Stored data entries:

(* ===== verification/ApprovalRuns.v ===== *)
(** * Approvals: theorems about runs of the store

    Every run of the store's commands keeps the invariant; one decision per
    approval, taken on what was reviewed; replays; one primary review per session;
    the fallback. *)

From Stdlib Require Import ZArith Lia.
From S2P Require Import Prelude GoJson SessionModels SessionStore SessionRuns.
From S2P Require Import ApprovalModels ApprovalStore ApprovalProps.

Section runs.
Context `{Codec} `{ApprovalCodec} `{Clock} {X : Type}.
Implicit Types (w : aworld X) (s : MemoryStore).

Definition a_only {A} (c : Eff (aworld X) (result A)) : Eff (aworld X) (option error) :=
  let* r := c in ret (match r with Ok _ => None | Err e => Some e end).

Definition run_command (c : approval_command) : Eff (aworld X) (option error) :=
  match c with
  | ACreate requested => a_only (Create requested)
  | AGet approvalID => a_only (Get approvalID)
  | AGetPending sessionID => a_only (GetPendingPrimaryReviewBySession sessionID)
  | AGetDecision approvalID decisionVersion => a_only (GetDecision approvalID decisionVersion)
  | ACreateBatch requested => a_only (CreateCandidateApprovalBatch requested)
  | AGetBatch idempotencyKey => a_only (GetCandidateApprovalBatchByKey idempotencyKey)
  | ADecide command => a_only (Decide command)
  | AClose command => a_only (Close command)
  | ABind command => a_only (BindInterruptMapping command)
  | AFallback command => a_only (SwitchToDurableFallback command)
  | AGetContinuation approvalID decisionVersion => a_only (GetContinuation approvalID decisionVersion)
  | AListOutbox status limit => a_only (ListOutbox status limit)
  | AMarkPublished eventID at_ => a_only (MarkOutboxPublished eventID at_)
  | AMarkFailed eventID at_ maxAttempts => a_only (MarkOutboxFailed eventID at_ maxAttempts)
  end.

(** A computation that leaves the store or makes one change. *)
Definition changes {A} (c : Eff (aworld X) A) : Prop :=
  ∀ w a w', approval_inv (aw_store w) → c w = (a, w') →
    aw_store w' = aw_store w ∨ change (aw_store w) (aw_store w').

* [Directions]
From the line containing "(aworld X) A)" down to the last line of the data above, copy every line exactly; leave out all other lines.

* [Solution]
Definition changes {A} (c : Eff (aworld X) A) : Prop :=
  ∀ w a w', approval_inv (aw_store w) → c w = (a, w') →
    aw_store w' = aw_store w ∨ change (aw_store w) (aw_store w').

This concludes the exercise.